The Court determined in its dispositive opinion and order that some of Petitioner's claims were procedurally defaulted because he failed to raise those claims on direct appeal and did not show "cause" for his omission and resulting prejudice or a miscarriage of justice. Among the defaulted issues were claims alleging ineffective assistance of trial and appellate counsel. Petitioner raised those claims for the first time in a post-conviction motion. He argues in the pending motion that the Supreme Court's decision in Massaro v. United States, 538 U.S. 500 (2003), has undermined the Court's judgment and that he is entitled to a ruling on the merits of his procedurally defaulted habeas claims.

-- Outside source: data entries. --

(** * meta-pages-mcp: credential resolution and request dispatch

    A shallow embedding of [src/server.py]: the three credential
    resolvers, the three HTTP primitives, the response normalization and
    the exposed operations, followed by the properties the specification
    states about them.

    Python objects are modelled by the type [value] (the values JSON can
    hold, which is all this program handles); a [dict] is an association
    list in insertion order, updated the way Python updates one.  Text is
    ASCII: [string] holds code points below 128, which is the range on
    which [upper] and the JSON escapes below agree with Python.  A float
    is kept as the literal it was read from: the rounding Python applies
    to it, and the digits [repr] would choose for it, are left out.  Effects
    (the exceptions a call raises, the HTTP requests it sends) are made
    explicit by the monad [M]. *)

From Stdlib Require Import String Ascii List ZArith Bool Lia DecimalString.
Import ListNotations.
Local Open Scope list_scope.
Local Open Scope string_scope.
Set Warnings "-register-all".

(** ** Python values *)

Inductive value : Type :=
| VNone
| VBool (b : bool)
| VInt (n : Z)
| VFloat (literal : string)
| VStr (s : string)
| VList (items : list value)
| VDict (entries : list (string * value)).

(** A [dict] with [str] keys, in insertion order. *)
Definition dict : Type := list (string * value).

Fixpoint dict_get (k : string) (d : dict) : option value :=
  match d with
  | [] => None
  | (k', v) :: rest => if String.eqb k k' then Some v else dict_get k rest
  end.

Definition dict_in (k : string) (d : dict) : bool :=
  match dict_get k d with Some _ => true | None => false end.

(** [d[k] = v]: an existing key keeps its place, a new one goes last. *)
Fixpoint dict_set (k : string) (v : value) (d : dict) : dict :=
  match d with
  | [] => [(k, v)]
  | (k', v') :: rest =>
      if String.eqb k k' then (k, v) :: rest else (k', v') :: dict_set k v rest
  end.

(** [d.update(other)] for a dict [other]. *)
Definition dict_merge (d other : dict) : dict :=
  fold_left (fun acc kv => dict_set (fst kv) (snd kv) acc) other d.

Definition keys (d : dict) : list string := map fst d.

(** A float literal whose mantissa has no digit other than 0. *)
Fixpoint zero_mantissa (s : string) : bool :=
  match s with
  | EmptyString => true
  | String c rest =>
      let n := nat_of_ascii c in
      if (n =? 101)%nat || (n =? 69)%nat then true
      else if (49 <=? n)%nat && (n <=? 57)%nat then false
      else zero_mantissa rest
  end.

Definition float_is_zero (literal : string) : bool :=
  if String.eqb literal "nan" || String.eqb literal "inf" || String.eqb literal "-inf"
  then false
  else zero_mantissa literal.

(** Python's truth value of an object. *)
Definition truthy (v : value) : bool :=
  match v with
  | VNone => false
  | VBool b => b
  | VInt n => negb (Z.eqb n 0)
  | VFloat literal => negb (float_is_zero literal)
  | VStr s => negb (String.eqb s "")
  | VList l => match l with [] => false | _ => true end
  | VDict d => match d with [] => false | _ => true end
  end.

(** The truth value of an [Optional[str]] argument. *)
Definition given (o : option string) : bool :=
  match o with
  | Some s => negb (String.eqb s "")
  | None => false
  end.

Definition type_name (v : value) : string :=
  match v with
  | VNone => "NoneType"
  | VBool _ => "bool"
  | VInt _ => "int"
  | VFloat _ => "float"
  | VStr _ => "str"
  | VList _ => "list"
  | VDict _ => "dict"
  end.

(** ** Text *)

(** [str(n)] for an [int]. *)
Definition str_int (n : Z) : string := NilZero.string_of_int (Z.to_int n).

(** [str(b).lower()] for a [bool]. *)
Definition str_bool_lower (b : bool) : string := if b then "true" else "false".

Definition upper_char (c : ascii) : ascii :=
  let n := nat_of_ascii c in
  if (97 <=? n)%nat && (n <=? 122)%nat then ascii_of_nat (n - 32) else c.

(** [s.upper()]. *)
Fixpoint upper (s : string) : string :=
  match s with
  | EmptyString => EmptyString
  | String c rest => String (upper_char c) (upper rest)
  end.

Definition lower_char (c : ascii) : ascii :=
  let n := nat_of_ascii c in
  if (65 <=? n)%nat && (n <=? 90)%nat then ascii_of_nat (n + 32) else c.

(** [s.lower()]. *)
Fixpoint lower (s : string) : string :=
  match s with
  | EmptyString => EmptyString
  | String c rest => String (lower_char c) (lower rest)
  end.

(** [needle in hay] for two [str]. *)
Fixpoint str_contains (needle hay : string) : bool :=
  if String.prefix needle hay then true
  else match hay with
       | EmptyString => false
       | String _ rest => str_contains needle rest
       end.

Fixpoint join (sep : string) (parts : list string) : string :=
  match parts with
  | [] => EmptyString
  | [p] => p
  | p :: rest => p ++ sep ++ join sep rest
  end.

Fixpoint spaces (n : nat) : string :=
  match n with
  | O => EmptyString
  | S m => String " " (spaces m)
  end.

(** ** JSON text: [json.dumps] *)

Definition quote : ascii := "034"%char.
Definition backslash : ascii := "092"%char.
Definition newline : ascii := "010"%char.

Definition hex_digit (n : nat) : ascii :=
  if (n <? 10)%nat then ascii_of_nat (48 + n) else ascii_of_nat (87 + n).

Definition hex2 (n : nat) : string :=
  String (hex_digit (n / 16)) (String (hex_digit (n mod 16)) EmptyString).

(** One character inside a JSON string: the short escapes, [\u00xx] for
    the other control characters and, under [ensure_ascii], for
    everything outside the printable ASCII range. *)
Definition escape_char (ensure_ascii : bool) (c : ascii) : string :=
  let n := nat_of_ascii c in
  if (n =? 34)%nat then String backslash (String quote EmptyString)
  else if (n =? 92)%nat then String backslash (String backslash EmptyString)
  else if (n =? 10)%nat then String backslash "n"
  else if (n =? 13)%nat then String backslash "r"
  else if (n =? 9)%nat then String backslash "t"
  else if (n =? 8)%nat then String backslash "b"
  else if (n =? 12)%nat then String backslash "f"
  else if (n <? 32)%nat || (ensure_ascii && (126 <? n)%nat)
       then String backslash ("u00" ++ hex2 n)
  else String c EmptyString.

Fixpoint escape (ensure_ascii : bool) (s : string) : string :=
  match s with
  | EmptyString => EmptyString
  | String c rest => escape_char ensure_ascii c ++ escape ensure_ascii rest
  end.

Definition encode_string (ensure_ascii : bool) (s : string) : string :=
  String quote (escape ensure_ascii s ++ String quote EmptyString).

(** The line break and indentation [json.dumps] writes before an item at
    nesting depth [level]; nothing when [indent] is [None]. *)
Definition break (indent : option nat) (level : nat) : string :=
  match indent with
  | None => EmptyString
  | Some n => String newline (spaces (n * level))
  end.

Definition item_separator (indent : option nat) (level : nat) : string :=
  match indent with
  | None => ", "
  | Some _ => "," ++ break indent level
  end.

(** [json.dumps(v, indent=indent, ensure_ascii=ensure_ascii)], written at
    nesting depth [level]. *)
Fixpoint dumps_at (ensure_ascii : bool) (indent : option nat) (level : nat)
    (v : value) : string :=
  match v with
  | VNone => "null"
  | VBool true => "true"
  | VBool false => "false"
  | VInt n => str_int n
  | VFloat literal =>
      if String.eqb literal "nan" then "NaN"
      else if String.eqb literal "inf" then "Infinity"
      else if String.eqb literal "-inf" then "-Infinity"
      else literal
  | VStr s => encode_string ensure_ascii s
  | VList [] => "[]"
  | VList items =>
      "[" ++ break indent (S level)
      ++ join (item_separator indent (S level))
           (map (dumps_at ensure_ascii indent (S level)) items)
      ++ break indent level ++ "]"
  | VDict [] => "{}"
  | VDict entries =>
      "{" ++ break indent (S level)
      ++ join (item_separator indent (S level))
           (map (fun kv => encode_string ensure_ascii (fst kv) ++ ": "
                           ++ dumps_at ensure_ascii indent (S level) (snd kv))
                entries)
      ++ break indent level ++ "}"
  end.

(** [json.dumps(v)] with the defaults. *)
Definition json_dumps (v : value) : string := dumps_at true None 0 v.

(** [_fmt(data)]: [json.dumps(data, indent=2, ensure_ascii=False)]. *)
Definition _fmt (data : value) : string := dumps_at false (Some 2%nat) 0 data.

(** ** Python's [repr] and [str] *)

(** A character of a text is a code point below 256.  Of these
    [str.isprintable] refuses the control characters (below 32, and 127
    to 159), the no-break space (160) and the soft hyphen (173); [repr]
    writes those as [\xNN] and keeps the others. *)
Definition printable (c : ascii) : bool :=
  let n := nat_of_ascii c in
  negb ((n <? 32)%nat || ((126 <? n)%nat && (n <? 161)%nat) || (n =? 173)%nat).

Definition repr_char (q : ascii) (c : ascii) : string :=
  let n := nat_of_ascii c in
  if Ascii.eqb c backslash then String backslash (String backslash EmptyString)
  else if Ascii.eqb c q then String backslash (String q EmptyString)
  else if (n =? 10)%nat then String backslash "n"
  else if (n =? 13)%nat then String backslash "r"
  else if (n =? 9)%nat then String backslash "t"
  else if negb (printable c) then String backslash ("x" ++ hex2 n)
  else String c EmptyString.

Fixpoint repr_chars (q : ascii) (s : string) : string :=
  match s with
  | EmptyString => EmptyString
  | String c rest => repr_char q c ++ repr_chars q rest
  end.

(** [repr(s)] for a [str]: single quotes, unless the text holds a single
    quote and no double quote. *)
Definition repr_str (s : string) : string :=
  let q := if str_contains "'" s && negb (str_contains (String quote EmptyString) s)
           then quote else "'"%char in
  String q (repr_chars q s ++ String q EmptyString).

(** [repr(v)].  A float is written as its literal: that is what [repr]
    writes when the literal is in [repr]'s own form ([1.5], [100.0]),
    and not otherwise ([1e2] is written [100.0]); the properties that
    speak of [repr] leave floats out. *)
Fixpoint py_repr (v : value) : string :=
  match v with
  | VNone => "None"
  | VBool true => "True"
  | VBool false => "False"
  | VInt n => str_int n
  | VFloat literal => literal
  | VStr s => repr_str s
  | VList items => "[" ++ join ", " (map py_repr items) ++ "]"
  | VDict entries =>
      "{" ++ join ", " (map (fun kv => repr_str (fst kv) ++ ": " ++ py_repr (snd kv))
                          entries) ++ "}"
  end.
(* ===== verification/_CoqProject ===== *)
-Q . S2P
Prelude.v
GoText.v
GoFloat.v
GoBytes.v
GoJSON.v
GoSha512.v
GoRegexp.v
Sanitize.v
SanitizeCards.v
SanitizeWalk.v
SanitizeExample.v
SignedCursor.v
Jwt.v
Pagination.v
Ssrf.v
Effects.v
Decimal.v
Safe.v
SafeRegex.v
Backoff.v
Webhook.v
WebhookDelivery.v
WebhookExample.v
Transaction.v
OutboxLastError.v
OutboxSanitizer.v
OutboxEvent.v
OutboxPostgres.v
OutboxLifecycle.v
OutboxGuarantees.v
OutboxConfig.v
OutboxDispatcher.v
OutboxScheduling.v
OutboxDelivery.v
OutboxService.v
OutboxMongo.v
OutboxMongoLifecycle.v
OutboxMongoCodec.v
OutboxMongoClaims.v
OutboxMongoGuarantees.v
OutboxMongoAlone.v
OutboxMongoExample.v
Cron.v
DeadLetter.v
DeadLetterLedger.v
DeadLetterGuarantees.v
DeadLetterProgress.v
DeadLetterExample.v
Pacing.v
RateLimit.v
Idempotency.v
IdempotencyFlow.v
IdempotencyStore.v
IdempotencyProtocol.v
IdempotencyRuns.v
IdempotencyGuarantees.v
IdempotencyReplay.v
IdempotencyExample.v
RedisLock.v
RedisLockGuarantees.v
RedisLockExample.v
GoUrl.v
TenantCore.v
TenantPool.v
TenantPoolSafety.v
TenantPoolExample.v
RabbitPublisher.v
RabbitPublisherSafety.v
RabbitPublisherExample.v
OutboxTopology.v
OutboxTopologySafety.v
OutboxTopologyExample.v
OutboxResolvers.v
CircuitBreaker.v
CircuitBreakerIsolation.v
CircuitBreakerExample.v
(** Invert a chain of monadic steps and guards that ended in [Ok]. *)
Ltac inv_ok :=
  repeat (unfold mbind, result_bind in *; simpl in *;
    match goal with
    | H : Err _ = Ok _ |- _ => discriminate H
    | H : Ok _ = Err _ |- _ => discriminate H
    | H : Ok _ = Ok _ |- _ => injection H as H; subst
    | H : (if ?b then _ else _) = Ok _ |- _ => destruct b eqn:?
    | H : match ?m with Ok _ => _ | Err _ => _ end = Ok _ |- _ => destruct m eqn:?
    | H : (let '(_, _) := ?p in _) = Ok _ |- _ => destruct p eqn:?
    | H : match ?o with Some _ => _ | None => _ end = Ok _ |- _ => destruct o eqn:?
    end).

Create HintDb commons discriminated.

(** ** List lemmas shared by the components *)

Section list_lemmas.
Context {A : Type}.
Implicit Types (l k : list A) (p : A → bool).

Lemma Forall_filter_bool p l : Forall (λ x, p x = true) (List.filter p l).
Proof. induction l as [|x l IH]; simpl; [constructor|]. destruct (p x) eqn:?; auto. Qed.

Lemma Forall_filter_keep (P : A → Prop) p l : Forall P l → Forall P (List.filter p l).
Proof. induction 1; simpl; [constructor|]. destruct (p _); auto. Qed.

Lemma length_filter_le p l : (length (List.filter p l) ≤ length l)%nat.
Proof. induction l as [|x l IH]; simpl; [lia|]. destruct (p x); simpl; lia. Qed.

Lemma elem_of_filter_bool p l x : x ∈ List.filter p l ↔ p x = true ∧ x ∈ l.
Proof. rewrite !list_elem_of_In, filter_In. tauto. Qed.

Lemma sublist_filter_bool p l : List.filter p l `sublist_of` l.
Proof. induction l as [|x l IH]; simpl; [constructor|]. destruct (p x); by constructor. Qed.

Lemma map_cond_id (f : A → A) p l :
  Forall (λ x, p x = false) l → map (λ x, if p x then f x else x) l = l.
Proof. induction 1 as [|x l Hx _ IH]; simpl; [done|]. by rewrite Hx, IH. Qed.

Lemma map_cond_fix {B} (g : A → B) (f : A → A) p l :
  (∀ x, g (f x) = g x) → map g (map (λ x, if p x then f x else x) l) = map g l.
Proof. intros H. induction l as [|x l IH]; simpl; [done|]. rewrite IH. destruct (p x); by rewrite ?H. Qed.

Lemma filter_bool_split p q l : (∀ x, negb (p x) = q x) → List.filter p l ++ List.filter q l ≡ₚ l.
Proof.
  intros H. induction l as [|x l IH]; simpl; [done|]. rewrite <- H. destruct (p x); simpl.
  - by rewrite IH.
  - by rewrite <- Permutation_middle, IH.
Qed.

Lemma filter_bool_all p l : Forall (λ x, p x = true) l → List.filter p l = l.
Proof. induction 1 as [|x l Hx _ IH]; simpl; [done|]. by rewrite Hx, IH. Qed.

Lemma filter_bool_map {B} (q : B → bool) (f : A → B) l :
  List.filter q (map f l) = map f (List.filter (λ x, q (f x)) l).
Proof. induction l as [|x l IH]; simpl; [done|]. rewrite IH. by destruct (q (f x)). Qed.
End list_lemmas.

#[export] Hint Resolve Forall_filter_bool Forall_filter_keep sublist_filter_bool : commons.
(** Every call consumes a character before the next one: as much fuel as the
    input has characters, and one more, is enough. *)
Fixpoint parse_value (fuel : nat) (depth : Z) (s : text) : option (json * text) :=
  match fuel with
  | O => None
  | S n =>
    match trim_left is_ws s with
    | [] => None
    | c :: r =>
      if bool_decide (c = 123) then
        if bool_decide (maxNestingDepth ≤ depth) then None else
        match trim_left is_ws r with
        | c' :: r' =>
          if bool_decide (c' = 125) then Some (JObj [], r')
          else '(ms, rest) ← parse_members n (depth + 1) (c' :: r'); Some (JObj ms, rest)
        | [] => None
        end
      else if bool_decide (c = 91) then
        if bool_decide (maxNestingDepth ≤ depth) then None else
        match trim_left is_ws r with
        | c' :: r' =>
          if bool_decide (c' = 93) then Some (JArr [], r')
          else '(l, rest) ← parse_elements n (depth + 1) (c' :: r'); Some (JArr l, rest)
        | [] => None
        end
      else if bool_decide (c = 34) then '(str, rest) ← scan_string r; Some (JStr str, rest)
      else if has_prefix (txt "null") (c :: r) then Some (JNull, drop 4 (c :: r))
      else if has_prefix (txt "true") (c :: r) then Some (JBool true, drop 4 (c :: r))
      else if has_prefix (txt "false") (c :: r) then Some (JBool false, drop 5 (c :: r))
      else let '(lit, rest) := span is_num_char (c :: r) in
           if valid_number lit then Some (JNum lit, rest) else None
    end
  end
with parse_members (fuel : nat) (depth : Z) (s : text) : option (list (text * json) * text) :=
  match fuel with
  | O => None
  | S n =>
    match trim_left is_ws s with
    | q :: r =>
      if bool_decide (q = 34) then
        '(k, r1) ← scan_string r;
        match trim_left is_ws r1 with
        | col :: r2 =>
          if bool_decide (col = 58) then
            '(v, r3) ← parse_value n depth r2;
            match trim_left is_ws r3 with
            | c :: r4 =>
              if bool_decide (c = 125) then Some ([(k, v)], r4)
              else if bool_decide (c = 44) then '(ms, rest) ← parse_members n depth r4; Some ((k, v) :: ms, rest)
              else None
            | [] => None
            end
          else None
        | [] => None
        end
      else None
    | [] => None
    end
  end
with parse_elements (fuel : nat) (depth : Z) (s : text) : option (list json * text) :=
  match fuel with
  | O => None
  | S n =>
    '(v, r) ← parse_value n depth s;
    match trim_left is_ws r with
    | c :: r' =>
      if bool_decide (c = 93) then Some ([v], r')
      else if bool_decide (c = 44) then '(l, rest) ← parse_elements n depth r'; Some (v :: l, rest)
      else None
    | [] => None
    end
  end.

(** The whole input is one value. *)
Definition parse_text (s : text) : option json :=
  '(j, rest) ← parse_value (S (length s)) 0 s; if is_empty (trim_left is_ws rest) then Some j else None.

Definition json_parse (b : bytes) : option json := parse_text (utf8_decode b).

(** *** Into a struct

    A field has its JSON name and the way its value is read; [null] leaves a
    field as it is, and a value of the wrong type is an error. *)

Record field (A : Type) := Field { f_name : text; f_read : json → A → option A }.
Arguments Field {A} _ _.
Arguments f_name {A} _.
Arguments f_read {A} _ _ _.

(** [foldName]: the code points that fold to an ASCII letter *)
Definition fold_rune (r : Z) : Z :=
  if bool_decide (65 ≤ r ≤ 90) then r + 32
  else if bool_decide (r = 0x212A) then 107 else if bool_decide (r = 0x17F) then 115 else r.

Definition find_field {A} (fs : list (field A)) (k : text) : option (field A) :=
  match List.find (λ f, eqt (f_name f) k) fs with
  | Some f => Some f
  | None => List.find (λ f, eqt (map fold_rune (f_name f)) (map fold_rune k)) fs
  end.

Fixpoint read_members {A} (fs : list (field A)) (ms : list (text * json)) (a : A) : option A :=
  match ms with
  | [] => Some a
  | (k, v) :: rest =>
    match find_field fs k with
    | Some f => a' ← f_read f v a; read_members fs rest a'
    | None => read_members fs rest a
    end
  end.

Definition read_struct {A} (fs : list (field A)) (zero : A) (j : json) : option A :=
  match j with
  | JNull => Some zero
  | JObj ms => read_members fs ms zero
  | _ => None
  end.

(** [json.Unmarshal(b, &v)] for a zero [v] *)
Definition json_unmarshal {A} (fs : list (field A)) (zero : A) (b : bytes) : option A :=
  json_parse b ≫= read_struct fs zero.

Definition read_string {A} (set : text → A → A) (j : json) (a : A) : option A :=
  match j with JNull => Some a | JStr s => Some (set s a) | _ => None end.

Definition read_bool {A} (set : bool → A → A) (j : json) (a : A) : option A :=
  match j with JNull => Some a | JBool b => Some (set b a) | _ => None end.

Definition read_int {A} (set : Z → A → A) (j : json) (a : A) : option A :=
  match j with JNull => Some a | JNum lit => n ← Atoi lit; Some (set n a) | _ => None end.

(** [[]byte]: base64 in a string, or an array of small numbers; [null] is the nil
    slice. *)
Fixpoint read_elements (old : bytes) (l : list json) : option bytes :=
  match l with
  | [] => Some []
  | j :: rest =>
    x ← match j with
        | JNull => Some (default 0 (head old))
        | JNum lit => n ← Atoi lit; if bool_decide (is_byte n) then Some n else None
        | _ => None
        end;
    xs ← read_elements (tail old) rest; Some (x :: xs)
  end.

Definition read_bytes {A} (get : A → option bytes) (set : option bytes → A → A) (j : json) (a : A) : option A :=
  match j with
  | JNull => Some (set None a)
  | JStr s => b ← b64_decode StdEncoding (utf8_encode s); Some (set (Some b) a)
  | JArr l => b ← read_elements (default [] (get a)) l; Some (set (Some b) a)
  | _ => None
  end.

(** ** Reading what was written

    The documents of the components are objects whose members are scalars. *)

Definition flat_value (j : json) : Prop :=
  match j with
  | JNull | JBool _ => True
  | JNum lit => valid_number lit = true ∧ forallb is_num_char lit = true
  | JStr s => Forall is_scalar s
  | JArr _ | JObj _ => False
  end.

Definition flat_member (m : text * json) : Prop := Forall is_scalar m.1 ∧ flat_value m.2.

(** The escapes by number are read back, and are ASCII. *)
Definition u_escape_ok (r : Z) : bool :=
  match u_escape r with
  | [p; q; a; b; c; d] =>
    (bool_decide (p = 92) && bool_decide (q = 117) && bool_decide (hex4 a b c d = Some r) &&
     bool_decide (r < 0xD800) && forallb (λ x, bool_decide (is_scalar x)) [p; q; a; b; c; d])%bool
  | _ => false
  end.

Definition u_escaped : list Z := seqZ 0 32 ++ [38; 60; 62; 8232; 8233].

Lemma u_escapes : forallb u_escape_ok u_escaped = true.
Proof. vm_compute. reflexivity. Qed.

Lemma u_escape_scan r s out rest :
  r ∈ u_escaped → scan_string s = Some (out, rest) → scan_string (u_escape r ++ s) = Some (r :: out, rest).
Proof.
  intros Hr Hs. pose proof u_escapes as H. rewrite forallb_forall in H. specialize (H r). rewrite <- list_elem_of_In in H.
  specialize (H Hr). unfold u_escape_ok in H.
  destruct (u_escape r) as [|p [|q [|a [|b [|c [|d [|? ?]]]]]]]; try done. bool_to_prop. subst.
  cbn [app scan_string]. rewrite bool_decide_false, bool_decide_false, bool_decide_true, bool_decide_true by done.
  match goal with E : hex4 _ _ _ _ = Some _ |- _ => rewrite E end. rewrite bool_decide_false by lia. by rewrite Hs.
Qed.

Lemma u_escape_scalar r : r ∈ u_escaped → Forall is_scalar (u_escape r).
Proof.
  intros Hr. pose proof u_escapes as H. rewrite forallb_forall in H. specialize (H r). rewrite <- list_elem_of_In in H.
  specialize (H Hr). unfold u_escape_ok in H.
  destruct (u_escape r) as [|p [|q [|a [|b [|c [|d [|? ?]]]]]]]; try done. apply andb_true_iff in H as [_ H].
  rewrite forallb_forall in H. apply Forall_forall. intros x Hx. apply list_elem_of_In in Hx. apply H in Hx. by apply bool_decide_eq_true in Hx.
Qed.

Lemma json_escape_cases r : is_scalar r →
  (r ∈ u_escaped ∧ json_escape r = u_escape r) ∨
  (json_escape r = [r] ∧ r ≠ 34 ∧ r ≠ 92 ∧ 32 ≤ r) ∨
  (∃ e, json_escape r = [92; e] ∧ unescape e = Some r ∧ e ≠ 117 ∧ is_scalar e).
Proof.
  intros Hr. unfold json_escape.
  repeat match goal with |- context [bool_decide (r = ?k)] =>
    destruct (decide (r = k)) as [->|]; [right; right; eexists; split_and!; [reflexivity|reflexivity|done|left; split; done]|
    rewrite (bool_decide_false (r = k)) by done] end.
  case_bool_decide as H1.
  - left. split; [|done]. unfold u_escaped. rewrite elem_of_app, elem_of_seqZ. unfold is_scalar in Hr. lia.
  - case_bool_decide as H2; [left; split; [apply elem_of_app; by right|done]|].
    right; left. split_and!; [done|done|done|lia].
Qed.

Lemma scan_escape r s out rest :
  is_scalar r → scan_string s = Some (out, rest) → scan_string (json_escape r ++ s) = Some (r :: out, rest).
Proof.
  intros Hr Hs. destruct (json_escape_cases r Hr) as [[H ->]|[(-> & H1 & H2 & H3)|(e & -> & He & Hu & _)]].
  - by apply u_escape_scan.
  - cbn [app scan_string]. rewrite !bool_decide_false by (done || lia). by rewrite Hs.
  - cbn [app scan_string]. rewrite bool_decide_false, bool_decide_false, bool_decide_true, bool_decide_false, He by done. by rewrite Hs.
Qed.

Lemma scan_quoted s rest : Forall is_scalar s → scan_string ((s ≫= json_escape) ++ 34 :: rest) = Some (s, rest).
Proof. induction 1 as [|r s Hr _ IH]; [done|]. cbn [mbind list_bind]. rewrite <- app_assoc. by apply scan_escape. Qed.

Lemma json_quote_scalar s : Forall is_scalar s → Forall is_scalar (json_quote s).
Proof.
  intros Hs. unfold json_quote. assert (is_scalar 34) by (left; lia).
  rewrite !Forall_app, !Forall_singleton. split_and!; [done| |done].
  induction Hs as [|r s Hr _ IH]; [constructor|]. cbn [mbind list_bind]. apply Forall_app. split; [|done].
  destruct (json_escape_cases r Hr) as [[H' ->]|[(-> & _)|(e & -> & _ & _ & He)]];
    [by apply u_escape_scalar|by apply Forall_singleton|rewrite !Forall_cons; split_and!; [left; lia|done|done]].
Qed.

(** *** Values *)

Definition closes (rest : text) : Prop := ∃ c t, rest = c :: t ∧ (c = 44 ∨ c = 125).

Lemma span_all p s rest : forallb p s = true → match rest with [] => True | c :: _ => p c = false end → span p (s ++ rest) = (s, rest).
Proof.
  intros Hs Hr. induction s as [|r s IH]; simpl in *.
  - destruct rest; simpl; [done|]. by rewrite Hr.
  - apply andb_true_iff in Hs as [-> Hs]. by rewrite IH.
Qed.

The Supreme Court held in Massaro that a federal prisoner may bring "an ineffective-assistance-of-counsel claim . . . in a collateral proceeding under [28 U.S.C.] § 2255, whether or not the petitioner could have raised the claim on direct appeal." Id. at 504. Massaro, however, "by its own language . . . did not extend its rule beyond § 2255." Sweet v. Bennett, 353 F.3d 135, 140 (2nd Cir. 2003). " Massaro is entirely silent on the subject of state prisoners making ineffectiveness claims" under 28 U.S.C. § 2254. Lewis v. Sternes, 390 F.3d 1019, 1032 (7th Cir. 2004). Therefore, Massaro has no applicability to Petitioner's habeas petition, which was brought under § 2254.
ACCORDINGLY, IT IS HEREBY ORDERED that Petitioner's motion for relief from judgment [Doc. #84, Dec. 6, 2005] is DENIED.